In Memphis there is a Civil Rights Museum that was once a motel, where Dr. Martin Luther King was shot. The Lorraine Motel was a place blacks were accepted back when segregation was a big issue. I went in thinking it would be great cultural information, history and nice place to explore. All of those things were true, however; I didn't realize how emotional it would make me. I found myself wiping tears away as I walked through exhibits that showed how slaves were brought over and sold. Explore the Civil Rights Museum and learn more about history, society and what the world once was.
One of the exhibits details slavery from 1619-1861. The travel, trade and sale of people brought over from Africa. The images are so vivid and make you feel like things are happening around you. How people were treated and what kept people going makes you wonder about the life.
Standing up by sitting down is an exhibit that details and shows the young black teenagers sat at a lunch counter while others threw food, spit and taunted them to leave. The facial expressions and voices playing over the sound monitors could only be a small reality to what these youngsters went through just to be able to sit at a bar in a restaurant.
Is this America is a short documentary-style exhibit that explains how the Mississippi Summer Project, including voter registration, volunteers from white colleges, and so much more. Learn what it took just to become a person who could make a difference.
The "I Am A Man" movement exhibit shows men on strike starting February 12th, 1968 when two black sanitation workers died.
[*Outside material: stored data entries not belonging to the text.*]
(** What a step does to the pool of its address keeps all of them good: the
sockets it moves are those of that pool and of its own call. *)
Lemma good_step cluster maxConns maxIdle s addr p p' cs w' :
  good cluster maxConns maxIdle s → s.(pools).(M) !! addr = Some p →
  (s.(net).(dialed) ≤ w'.(dialed))%nat →
  pool_inv w'.(dialed) (values_of addr cs) p' → p'.(MaxConns) = p.(MaxConns) → p'.(MaxIdle) = p.(MaxIdle) →
  (∀ a, a ≠ addr → values_of a cs = values_of a s.(calls)) →
  (∀ rest, s.(net).(closes) ++ (Conn.cli <$> p.(free)) ++ rest ++ (Conn.cli <$> s.(calls).*2) ≡ₚ seq 0 s.(net).(dialed) →
     w'.(closes) ++ (Conn.cli <$> p'.(free)) ++ rest ++ (Conn.cli <$> cs.*2) ≡ₚ seq 0 w'.(dialed)) →
  good cluster maxConns maxIdle (State (with_M (<[addr := p']> s.(pools).(M)) s.(pools)) w' cs).
Proof.
  intros [Hs Hd Hc Hg] Hp Hle Hp' H1 H2 Hcs Hsock.
  destruct (Hg _ _ Hp) as (_ & Hmc & Hmi).
  split; cbn [pools net calls M with_M].
  - rewrite idle_insert, fmap_app, <- app_assoc. apply Hsock. rewrite <- Hs.
    by rewrite (idle_lookup _ _ _ Hp), fmap_app, <- app_assoc.
  - intros a. rewrite <- Hd, lookup_insert. case_decide as E; [|done]. subst a. rewrite Hp. by split.
  - intros a Ha. destruct (decide (a = addr)) as [->|Hne]; [by apply Hd; eexists|]. rewrite Hcs in Ha by done. auto.
  - intros a q. rewrite lookup_insert. case_decide as E.
    + intros [= <-]. subst a. split_and!; [done|congruence..].
    + intros Hq. rewrite Hcs by done. destruct (Hg a q Hq) as (Hi & ? & ?). split_and!; [|done..].
      by eapply pool_inv_mono.
Qed.

Lemma step_dialed s s' : step s s' → (s.(net).(dialed) ≤ s'.(net).(dialed))%nat.
Proof.
  intros [resolve connect now addr ps w cs r ps' w' H|o addr c ps w l1 l2 err ps' w' H]; cbn.
  - unfold Call_begin, Fetch, fetchFree, newConn, dial in H.
    destruct (Get addr ps) as [p|]; [|by simplify_eq].
    destruct (free p); [destruct (overMax p); [|destruct resolve; [|destruct connect]]|];
      cbn in H; simplify_eq; cbn; lia.
  - unfold Call_end, finish, ForceClose, Release, deleteConn in H. destruct (Get addr ps) as [p|]; [|by simplify_eq].
    destruct o as [|[]]; [| |destruct (overMaxIdle p)]; simplify_eq; cbn; lia.
Qed.

Lemma good_preserved cluster maxConns maxIdle s s' :
  good cluster maxConns maxIdle s → Z.of_nat s'.(net).(dialed) < 2 ^ 63 - 1 → step s s' →
  good cluster maxConns maxIdle s'.
Proof.
  intros Hg Hlt Hst. pose proof (step_dialed _ _ Hst) as Hle.
  destruct Hst as [resolve connect now addr ps w cs r ps' w' H|o addr c ps w l1 l2 err ps' w' H];
    cbn [net] in *.
  - unfold Call_begin, Get in H. destruct (ps.(M) !! addr) as [p|] eqn:Ep; [|by simplify_eq].
    destruct (good_pool _ _ _ _ Hg addr p Ep) as (Hp & _). cbn in Hp.
    destruct (Fetch_ok _ _ _ resolve connect now w Hp eq_refl ltac:(lia)) as (r' & p' & w1 & E & Hcl & Hr & H1 & H2).
    rewrite E in H. cbn [mbind go_bind] in H. destruct r' as [c|e]; simplify_eq.
    + destruct Hr as [Hp' Hr].
      apply (good_step _ _ _ (State ps w cs) addr p); try done; cbn [net calls pools].
      * rewrite values_of_cons, decide_True by done. done.
      * intros a Ha. by rewrite values_of_cons, decide_False by done.
      * intros rest Hs. rewrite Hcl, fmap_cons. cbn [snd]. rewrite fmap_cons.
        destruct Hr as [[Ef ->]|(Ef & Ef' & Ec & Ed)].
        -- rewrite Ef, fmap_cons in Hs. rewrite <- Hs. solve_Permutation.
        -- rewrite Ef in Hs. rewrite Ef', Ec, Ed, seq_S, <- Hs. solve_Permutation.
    + destruct Hr as (-> & -> & _).
      apply (good_step _ _ _ (State ps w cs) addr p); done.
  - unfold Call_end, Get in H.
    assert (values_of addr (l1 ++ (addr, c) :: l2) ≡ₚ c :: values_of addr (l1 ++ l2)) as Hv.
    { rewrite !values_of_app, values_of_cons, decide_True by done. by rewrite <- Permutation_middle. }
    assert (is_Some (ps.(M) !! addr)) as [p Ep].
    { apply (good_dom _ _ _ _ Hg), (good_calls _ _ _ _ Hg). cbn [calls]. intros E. rewrite E in Hv.
      by apply Permutation_nil_cons in Hv. }
    rewrite Ep in H. destruct (good_pool _ _ _ _ Hg addr p Ep) as (Hp & _). cbn [net calls] in Hp.
    apply (pool_inv_perm _ _ _ _ Hv) in Hp.
    destruct (finish_ok addr _ _ o _ _ w Hp) as (err' & p' & w1 & E & Hp' & Hd & _ & H1 & H2 & Hr).
    rewrite E in H. simplify_eq.
    apply (good_step _ _ _ (State ps w (l1 ++ (addr, c) :: l2)) addr p); try done; cbn [net calls pools].
    + by rewrite Hd.
    + intros a Ha. by rewrite !values_of_app, values_of_cons, decide_False by done.
    + intros rest. rewrite !fmap_app. cbn [fmap list_fmap snd]. intros Hs.
      rewrite Hd, <- Hs. destruct Hr as [[-> ->]|(_ & -> & ->)]; [|rewrite fmap_app]; solve_Permutation.
Qed.

Lemma good_reachable cluster maxConns maxIdle s0 s :
  rtc step s0 s → good cluster maxConns maxIdle s0 → Z.of_nat s.(net).(dialed) < 2 ^ 63 - 1 →
  good cluster maxConns maxIdle s.
Proof.
  intros Hr Hg. revert s Hr. refine (rtc_ind_r _ s0 _ _); [done|].
  intros s s' _ Hst IH Hlt. pose proof (step_dialed _ _ Hst). eapply good_preserved; [apply IH; lia|done..].
Qed.

(** A socket that waits in a pool is open. *)
Lemma socket_once s addr p c f :
  s.(net).(closes) ++ (Conn.cli <$> idle s.(pools).(M)) ++ (Conn.cli <$> s.(calls).*2) ≡ₚ seq 0 s.(net).(dialed) →
  s.(pools).(M) !! addr = Some p → p.(free) = c :: f → c.(Conn.cli) ∉ s.(net).(closes).
Proof.
  intros Hs Hp Hf Hin. assert (NoDup (seq 0 s.(net).(dialed))) as Hnd by apply NoDup_seq.
  rewrite <- Hs in Hnd. apply NoDup_app in Hnd as (_ & Hnd & _). apply (Hnd _ Hin).
  rewrite (idle_lookup _ _ _ Hp), Hf. set_solver.
Qed.

(** C25. However calls begin, overlap, fail and time out: each socket that was opened
waits in a pool, serves one call, or was closed once; a pool knows exactly its
connections, counts them, has at most MaxConns of them and at most MaxIdle
idle; a call gets an open connection that serves no other call whenever fewer
than MaxConns calls of its address are under way and the server can be reached,
and is told that the maximum is reached otherwise. *)
Theorem pools_safe cluster maxConns maxIdle connTimeout callTimeout s :
  let s0 := start (CreateSafeRpcConnPools maxConns maxIdle connTimeout callTimeout cluster) in
  rtc step s0 s → Z.of_nat s.(net).(dialed) < 2 ^ 63 - 1 →
  s.(net).(closes) ++ (Conn.cli <$> idle s.(pools).(M)) ++ (Conn.cli <$> s.(calls).*2) ≡ₚ seq 0 s.(net).(dialed) ∧
  ∀ addr, match Get addr s.(pools) with
  | None => addr ∉ cluster ∧ values_of addr s.(calls) = []
  | Some p => let used := values_of addr s.(calls) in let conns := p.(free) ++ used in
      addr ∈ cluster ∧ (∀ m c, p.(all) !! m = Some c ↔ c ∈ conns ∧ c.(Conn.name) = m) ∧
      p.(active) = Z.of_nat (length conns) ∧ p.(active) <= wrap32 maxConns `max` 0 ∧
      Z.of_nat (length p.(free)) <= wrap32 maxIdle `max` 0 ∧
      ∀ now, ∃ r p' w', Fetch (dial None None) now p s.(net) = Ret (r, p', w') ∧
        if decide (Z.of_nat (length used) < wrap32 maxConns)
        then ∃ c, r = Ok c ∧ c.(Conn.cli) ∉ w'.(closes) ∧ c ∉ used
        else r = Err ErrMaxConn
  end.
Proof.
  intros s0 Hr Hlt. pose proof (good_reachable _ _ _ _ _ Hr (good_start _ _ _ _ _) Hlt) as Hg.
  split; [apply Hg|]. intros addr. unfold Get. destruct (s.(pools).(M) !! addr) as [p|] eqn:Ep.
  2:{ assert (addr ∉ cluster) as Hn by (intros Hin; apply (good_dom _ _ _ _ Hg) in Hin as [? ?]; congruence).
      split; [done|]. destruct (values_of addr s.(calls)) eqn:E; [done|]. destruct Hn. apply (good_calls _ _ _ _ Hg).
      by rewrite E. }
  destruct (good_pool _ _ _ _ Hg addr p Ep) as (Hp & Hmc & Hmi).
  pose proof Hp as [Hn Hk Hc Ha Hact Hm Hi H32]. rewrite Hmc in Hm. rewrite Hmi in Hi. cbv zeta.
  split_and!; [apply (good_dom _ _ _ _ Hg); by eexists|done..|]. intros now.
  destruct (Fetch_ok _ _ _ None None now s.(net) Hp eq_refl Hlt) as (r & p' & w' & E & Hcl & Hres & Hmc' & _).
  exists r, p', w'. split; [done|]. rewrite <- Hmc. destruct r as [c|e].
  - destruct Hres as [Hp' Hres]. rewrite decide_True.
    + exists c. split_and!; [done| |].
      * rewrite Hcl. pose proof (good_sockets _ _ _ _ Hg) as Hs. intros Hin.
        destruct Hres as [[Ef _]|(_ & _ & Ec & _)].
        -- eapply (socket_once s addr p c); done.
        -- assert (c.(Conn.cli) ∈ seq 0 s.(net).(dialed)) as H by (rewrite <- Hs; set_solver).
           rewrite elem_of_seq in H. lia.
      * destruct Hp' as [Hn' _ _ _ _ _ _ _]. unfold live in Hn'. rewrite <- Permutation_middle, fmap_cons, NoDup_cons in Hn'.
        intros Hu. destruct Hn' as [[] _]. rewrite list_elem_of_fmap. exists c. split; [done|]. set_solver.
    + destruct Hp' as [_ _ _ _ Hact' Hm' _ _]. unfold live in *. rewrite length_app in *. cbn [length] in *.
      destruct Hres as [[Ef _]|(Ef & Ef' & _)]; rewrite ?Ef, ?Ef', Hmc', ?Hmc in *; cbn [length] in *; lia.
  - destruct Hres as (_ & _ & _ & [[Hge ->]|[?|[_ ?]]]); [|done..]. by rewrite decide_False by lia.
Qed.

Definition ex_state : state :=
  let ps := CreateSafeRpcConnPools 2 1 1000 5000 ["h:1"] in
  match Call_begin (dial None None) 100 "h:1" ps (Wire 0 []) with
  | Ret (Ok c, ps', w') => State ps' w' [("h:1", c)]
  | _ => start ps
  end.

Lemma ex_state_reached :
  rtc step (start (CreateSafeRpcConnPools 2 1 1000 5000 ["h:1"])) ex_state.
Proof. apply rtc_once. by apply (SBegin None None 100 "h:1" _ (Wire 0 []) [] (Ok (Conn.mk 0 "h:1_0_100"))). Qed.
This brought on more than 1300 angered black men who had no safety or sick days from work. They were fighting for wages, overtime, safety and things we take for granted today. While this was happening, Dr. King made one of his famous speeches, Mountaintop.
One of my favorite exhibits is the Rosa Parks bus exhibit. Here you will see Mrs. Rosa Parks sitting in a seat on the bus facing forward with a bus driver turned facing her as a loud, powerful voice keeps telling her to move to the back or get off. I sat on a seat in front of her listing to the man, thinking it took courage to resist saying anything. My emotions flared as I wiped a tear from my eye being grateful that people like her sacrificed so much to make our lives today possible.
The civil rights museum had different races and backgrounds of people exploring and learning history. One thing I wasn't aware of were the list of white people that were pro non-segregation and died along with many blacks to bring America together. The history of this place brings fear, sadness, hope, love, and growth.
When you get to the end of the museum, just before you exit, you will see two rooms. One is room 306, Dr. King's room and the other 307 was left as a memory for the motel owners wife Loree, as she died just hours after MLK from a stroke.
Explore the Civil Rights Museum and find yourself taking a walk into history. Learn what the past has done for our future and the evolutionary changes it created. Even now as a museum instead of a hotel this establishment welcomes travelers from all over the world. If you've been here share your thoughts on it. Stay safe, stay focused and stay traveling. Happy Travels.